- _ABOUT THIS EXERCISE_
I would like each line of the data that holds the word "when" copied out.

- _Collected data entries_
■ ■ ■ ■ ■ ■ ■

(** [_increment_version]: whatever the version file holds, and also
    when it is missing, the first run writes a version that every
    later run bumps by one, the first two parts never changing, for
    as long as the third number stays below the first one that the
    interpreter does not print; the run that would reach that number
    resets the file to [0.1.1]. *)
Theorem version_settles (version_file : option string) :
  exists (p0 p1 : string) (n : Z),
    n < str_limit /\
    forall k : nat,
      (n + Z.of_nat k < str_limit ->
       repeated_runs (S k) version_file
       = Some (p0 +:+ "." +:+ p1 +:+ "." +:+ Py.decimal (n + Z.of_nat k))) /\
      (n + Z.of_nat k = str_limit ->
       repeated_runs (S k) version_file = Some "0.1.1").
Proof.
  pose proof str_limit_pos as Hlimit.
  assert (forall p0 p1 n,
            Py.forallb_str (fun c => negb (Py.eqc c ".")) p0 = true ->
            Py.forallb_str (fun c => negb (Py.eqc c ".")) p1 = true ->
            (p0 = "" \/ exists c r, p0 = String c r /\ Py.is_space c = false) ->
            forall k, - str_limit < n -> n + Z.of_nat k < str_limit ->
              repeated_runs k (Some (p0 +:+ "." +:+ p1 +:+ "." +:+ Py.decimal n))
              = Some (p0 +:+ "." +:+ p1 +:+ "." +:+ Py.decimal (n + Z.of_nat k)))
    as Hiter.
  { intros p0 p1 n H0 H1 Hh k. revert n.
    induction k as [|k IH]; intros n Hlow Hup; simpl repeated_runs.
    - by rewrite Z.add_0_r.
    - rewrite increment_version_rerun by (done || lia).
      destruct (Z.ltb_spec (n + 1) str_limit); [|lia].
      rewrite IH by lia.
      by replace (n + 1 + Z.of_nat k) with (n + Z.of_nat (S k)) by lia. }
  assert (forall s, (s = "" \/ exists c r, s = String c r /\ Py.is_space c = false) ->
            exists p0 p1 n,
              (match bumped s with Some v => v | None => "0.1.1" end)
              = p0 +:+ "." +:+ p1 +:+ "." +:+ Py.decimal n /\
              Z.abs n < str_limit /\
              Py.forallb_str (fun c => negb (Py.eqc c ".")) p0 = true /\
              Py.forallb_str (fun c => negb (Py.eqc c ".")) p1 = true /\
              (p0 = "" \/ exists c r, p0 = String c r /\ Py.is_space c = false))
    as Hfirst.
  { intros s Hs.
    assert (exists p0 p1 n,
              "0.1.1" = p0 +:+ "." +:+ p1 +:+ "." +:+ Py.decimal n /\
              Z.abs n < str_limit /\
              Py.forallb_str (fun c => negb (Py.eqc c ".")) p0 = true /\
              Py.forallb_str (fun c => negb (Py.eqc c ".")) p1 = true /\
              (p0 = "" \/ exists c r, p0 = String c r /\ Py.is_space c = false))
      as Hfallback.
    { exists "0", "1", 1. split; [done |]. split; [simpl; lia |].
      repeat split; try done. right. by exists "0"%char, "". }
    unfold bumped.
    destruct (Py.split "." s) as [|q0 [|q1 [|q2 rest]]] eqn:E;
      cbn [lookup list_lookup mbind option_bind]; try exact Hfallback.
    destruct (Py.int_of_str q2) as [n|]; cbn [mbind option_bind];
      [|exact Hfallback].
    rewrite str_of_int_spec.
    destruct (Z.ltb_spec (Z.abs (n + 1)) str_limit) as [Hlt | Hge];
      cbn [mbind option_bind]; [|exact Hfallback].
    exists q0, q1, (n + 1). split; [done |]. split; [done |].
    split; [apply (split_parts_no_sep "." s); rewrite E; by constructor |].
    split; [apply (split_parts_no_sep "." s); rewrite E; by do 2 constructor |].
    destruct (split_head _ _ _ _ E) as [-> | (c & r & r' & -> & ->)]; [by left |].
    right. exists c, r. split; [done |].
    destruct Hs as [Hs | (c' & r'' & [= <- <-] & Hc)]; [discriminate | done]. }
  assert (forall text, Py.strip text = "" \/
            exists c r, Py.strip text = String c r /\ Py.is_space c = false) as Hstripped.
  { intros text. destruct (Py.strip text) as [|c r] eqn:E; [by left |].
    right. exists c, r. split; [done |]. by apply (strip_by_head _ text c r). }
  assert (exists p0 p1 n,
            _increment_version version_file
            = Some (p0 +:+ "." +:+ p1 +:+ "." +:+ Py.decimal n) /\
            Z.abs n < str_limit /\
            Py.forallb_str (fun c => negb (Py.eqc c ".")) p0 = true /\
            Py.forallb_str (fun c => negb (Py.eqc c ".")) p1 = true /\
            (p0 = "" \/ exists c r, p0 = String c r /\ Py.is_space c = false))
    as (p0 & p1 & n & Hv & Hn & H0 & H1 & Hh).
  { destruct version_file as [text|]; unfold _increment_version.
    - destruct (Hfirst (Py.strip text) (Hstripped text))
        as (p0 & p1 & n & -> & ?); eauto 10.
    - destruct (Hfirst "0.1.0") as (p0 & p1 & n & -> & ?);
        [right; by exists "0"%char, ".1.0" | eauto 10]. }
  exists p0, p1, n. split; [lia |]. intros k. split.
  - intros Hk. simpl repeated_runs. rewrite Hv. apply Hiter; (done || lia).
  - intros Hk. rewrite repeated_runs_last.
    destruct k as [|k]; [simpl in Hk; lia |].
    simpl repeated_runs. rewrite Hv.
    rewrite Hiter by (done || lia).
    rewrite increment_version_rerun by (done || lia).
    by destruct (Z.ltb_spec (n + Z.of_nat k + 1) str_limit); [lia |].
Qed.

■ ■ ■ ■ ■ ■ ■

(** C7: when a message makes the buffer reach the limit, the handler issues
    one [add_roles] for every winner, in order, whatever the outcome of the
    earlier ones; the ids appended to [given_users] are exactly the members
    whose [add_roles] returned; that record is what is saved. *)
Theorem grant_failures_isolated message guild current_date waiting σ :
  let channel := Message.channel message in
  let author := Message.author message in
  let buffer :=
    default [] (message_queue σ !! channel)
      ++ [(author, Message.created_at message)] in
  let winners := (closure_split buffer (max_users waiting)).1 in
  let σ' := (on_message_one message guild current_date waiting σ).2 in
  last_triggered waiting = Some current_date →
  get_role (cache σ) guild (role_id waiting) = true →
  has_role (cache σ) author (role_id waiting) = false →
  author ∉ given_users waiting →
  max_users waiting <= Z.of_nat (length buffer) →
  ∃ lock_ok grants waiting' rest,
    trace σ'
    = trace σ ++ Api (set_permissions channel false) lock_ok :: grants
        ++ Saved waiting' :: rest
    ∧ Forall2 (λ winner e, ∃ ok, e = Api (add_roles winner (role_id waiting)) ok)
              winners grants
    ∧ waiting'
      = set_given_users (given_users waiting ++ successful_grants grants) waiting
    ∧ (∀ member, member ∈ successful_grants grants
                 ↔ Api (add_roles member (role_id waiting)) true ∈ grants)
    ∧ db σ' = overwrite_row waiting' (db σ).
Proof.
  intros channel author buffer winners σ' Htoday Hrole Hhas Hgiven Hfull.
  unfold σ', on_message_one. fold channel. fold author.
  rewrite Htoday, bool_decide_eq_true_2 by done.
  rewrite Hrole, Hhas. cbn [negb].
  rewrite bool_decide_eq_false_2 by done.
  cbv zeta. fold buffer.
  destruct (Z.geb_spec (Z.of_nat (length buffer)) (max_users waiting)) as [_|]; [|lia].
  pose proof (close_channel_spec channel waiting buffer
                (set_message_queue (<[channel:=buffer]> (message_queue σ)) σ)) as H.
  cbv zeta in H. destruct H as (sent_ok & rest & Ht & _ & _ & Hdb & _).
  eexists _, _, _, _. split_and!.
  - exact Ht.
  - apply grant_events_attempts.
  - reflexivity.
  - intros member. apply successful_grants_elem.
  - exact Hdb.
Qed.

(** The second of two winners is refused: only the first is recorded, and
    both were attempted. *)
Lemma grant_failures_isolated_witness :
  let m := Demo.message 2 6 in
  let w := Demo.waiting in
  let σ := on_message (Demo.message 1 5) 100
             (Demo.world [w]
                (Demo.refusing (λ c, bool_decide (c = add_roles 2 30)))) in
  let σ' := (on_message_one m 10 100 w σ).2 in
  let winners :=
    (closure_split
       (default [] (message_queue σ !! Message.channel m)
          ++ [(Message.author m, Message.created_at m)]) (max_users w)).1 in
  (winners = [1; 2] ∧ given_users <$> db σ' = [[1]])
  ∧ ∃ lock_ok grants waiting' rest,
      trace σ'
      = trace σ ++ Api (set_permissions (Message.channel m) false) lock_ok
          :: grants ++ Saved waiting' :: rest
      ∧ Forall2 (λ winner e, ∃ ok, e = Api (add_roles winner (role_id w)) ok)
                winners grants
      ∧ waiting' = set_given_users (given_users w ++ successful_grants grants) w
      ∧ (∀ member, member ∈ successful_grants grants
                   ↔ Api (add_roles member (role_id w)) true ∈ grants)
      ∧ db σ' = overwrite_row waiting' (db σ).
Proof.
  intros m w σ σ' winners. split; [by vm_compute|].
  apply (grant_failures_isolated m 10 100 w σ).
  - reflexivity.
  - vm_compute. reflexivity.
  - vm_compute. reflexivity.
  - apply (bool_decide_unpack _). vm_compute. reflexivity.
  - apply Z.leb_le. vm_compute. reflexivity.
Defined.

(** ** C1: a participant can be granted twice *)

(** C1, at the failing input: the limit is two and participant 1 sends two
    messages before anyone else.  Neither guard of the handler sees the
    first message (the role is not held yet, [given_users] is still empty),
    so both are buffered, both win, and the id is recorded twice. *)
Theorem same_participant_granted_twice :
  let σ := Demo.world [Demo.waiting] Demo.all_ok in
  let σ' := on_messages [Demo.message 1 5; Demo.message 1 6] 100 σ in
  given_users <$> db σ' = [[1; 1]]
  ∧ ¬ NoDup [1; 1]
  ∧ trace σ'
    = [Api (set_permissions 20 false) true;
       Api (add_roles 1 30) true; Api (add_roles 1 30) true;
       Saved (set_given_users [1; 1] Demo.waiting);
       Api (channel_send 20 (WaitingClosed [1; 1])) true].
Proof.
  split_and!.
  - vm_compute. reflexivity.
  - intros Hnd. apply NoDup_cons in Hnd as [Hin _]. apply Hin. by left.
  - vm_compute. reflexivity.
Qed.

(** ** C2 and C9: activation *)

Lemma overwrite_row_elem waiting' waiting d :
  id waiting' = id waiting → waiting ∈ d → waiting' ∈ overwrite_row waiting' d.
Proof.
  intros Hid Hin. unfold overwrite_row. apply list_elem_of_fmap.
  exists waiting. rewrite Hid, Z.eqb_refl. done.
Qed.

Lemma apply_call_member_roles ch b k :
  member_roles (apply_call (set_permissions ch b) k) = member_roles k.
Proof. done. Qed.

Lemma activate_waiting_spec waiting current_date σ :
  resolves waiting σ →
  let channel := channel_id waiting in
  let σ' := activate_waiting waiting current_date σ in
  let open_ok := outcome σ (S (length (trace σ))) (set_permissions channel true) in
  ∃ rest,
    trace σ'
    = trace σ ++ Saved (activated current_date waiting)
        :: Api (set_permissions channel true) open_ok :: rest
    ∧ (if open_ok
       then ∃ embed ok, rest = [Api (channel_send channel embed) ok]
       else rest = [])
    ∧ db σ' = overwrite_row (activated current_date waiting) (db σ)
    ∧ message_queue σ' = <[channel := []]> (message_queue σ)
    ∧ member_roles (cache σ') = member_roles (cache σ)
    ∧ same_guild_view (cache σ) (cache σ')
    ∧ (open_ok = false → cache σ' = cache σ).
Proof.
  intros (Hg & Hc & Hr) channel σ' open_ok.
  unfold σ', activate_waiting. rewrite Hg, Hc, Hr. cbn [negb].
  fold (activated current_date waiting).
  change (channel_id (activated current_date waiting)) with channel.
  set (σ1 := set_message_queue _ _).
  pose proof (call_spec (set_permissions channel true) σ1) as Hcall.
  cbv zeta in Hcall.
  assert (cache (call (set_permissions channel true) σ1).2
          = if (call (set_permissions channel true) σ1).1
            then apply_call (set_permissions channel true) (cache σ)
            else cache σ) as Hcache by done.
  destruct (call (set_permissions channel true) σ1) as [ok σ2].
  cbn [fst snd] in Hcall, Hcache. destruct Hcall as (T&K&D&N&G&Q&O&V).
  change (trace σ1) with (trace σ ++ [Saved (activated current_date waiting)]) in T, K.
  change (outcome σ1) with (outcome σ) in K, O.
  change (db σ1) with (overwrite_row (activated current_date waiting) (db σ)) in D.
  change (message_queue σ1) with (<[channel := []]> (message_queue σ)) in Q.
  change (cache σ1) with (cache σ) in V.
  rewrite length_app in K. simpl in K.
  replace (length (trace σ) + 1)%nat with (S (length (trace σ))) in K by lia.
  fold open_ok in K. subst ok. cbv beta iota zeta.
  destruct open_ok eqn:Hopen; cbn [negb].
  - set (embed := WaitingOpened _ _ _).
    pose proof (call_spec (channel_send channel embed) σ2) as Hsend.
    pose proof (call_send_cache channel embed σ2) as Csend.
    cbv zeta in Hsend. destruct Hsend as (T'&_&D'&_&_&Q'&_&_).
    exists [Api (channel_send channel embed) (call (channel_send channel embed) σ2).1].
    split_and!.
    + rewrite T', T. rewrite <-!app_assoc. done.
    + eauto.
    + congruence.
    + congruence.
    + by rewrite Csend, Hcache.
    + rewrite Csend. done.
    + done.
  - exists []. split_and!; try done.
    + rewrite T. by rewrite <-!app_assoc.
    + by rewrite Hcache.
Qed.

■ ■ ■ ■ ■ ■ ■

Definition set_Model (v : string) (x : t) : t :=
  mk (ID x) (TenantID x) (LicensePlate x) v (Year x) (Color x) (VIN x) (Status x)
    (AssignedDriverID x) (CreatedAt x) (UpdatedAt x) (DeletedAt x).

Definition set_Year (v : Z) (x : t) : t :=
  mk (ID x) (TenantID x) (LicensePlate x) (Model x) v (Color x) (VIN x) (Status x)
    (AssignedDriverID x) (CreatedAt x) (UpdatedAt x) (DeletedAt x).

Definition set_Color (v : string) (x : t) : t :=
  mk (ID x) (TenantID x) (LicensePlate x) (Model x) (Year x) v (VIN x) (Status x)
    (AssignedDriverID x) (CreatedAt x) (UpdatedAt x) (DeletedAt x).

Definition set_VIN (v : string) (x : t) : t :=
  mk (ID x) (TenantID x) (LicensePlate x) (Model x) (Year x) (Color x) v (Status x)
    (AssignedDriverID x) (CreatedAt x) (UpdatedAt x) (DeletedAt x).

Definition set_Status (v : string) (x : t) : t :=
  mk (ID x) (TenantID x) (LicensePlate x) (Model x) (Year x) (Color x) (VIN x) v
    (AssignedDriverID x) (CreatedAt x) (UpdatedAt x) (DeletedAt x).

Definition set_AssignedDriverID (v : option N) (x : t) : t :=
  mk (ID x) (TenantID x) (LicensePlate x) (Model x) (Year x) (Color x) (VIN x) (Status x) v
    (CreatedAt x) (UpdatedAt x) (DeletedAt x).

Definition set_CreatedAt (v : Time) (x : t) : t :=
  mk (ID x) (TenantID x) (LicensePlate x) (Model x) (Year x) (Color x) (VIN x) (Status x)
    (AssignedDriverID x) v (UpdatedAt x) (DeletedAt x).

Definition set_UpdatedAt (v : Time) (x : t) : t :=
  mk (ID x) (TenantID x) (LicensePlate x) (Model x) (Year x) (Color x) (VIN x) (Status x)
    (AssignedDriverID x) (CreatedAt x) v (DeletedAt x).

■ ■ ■ ■ ■ ■ ■

- _WORKED SOLUTION_
    when it is missing, the first run writes a version that every
(** C7: when a message makes the buffer reach the limit, the handler issues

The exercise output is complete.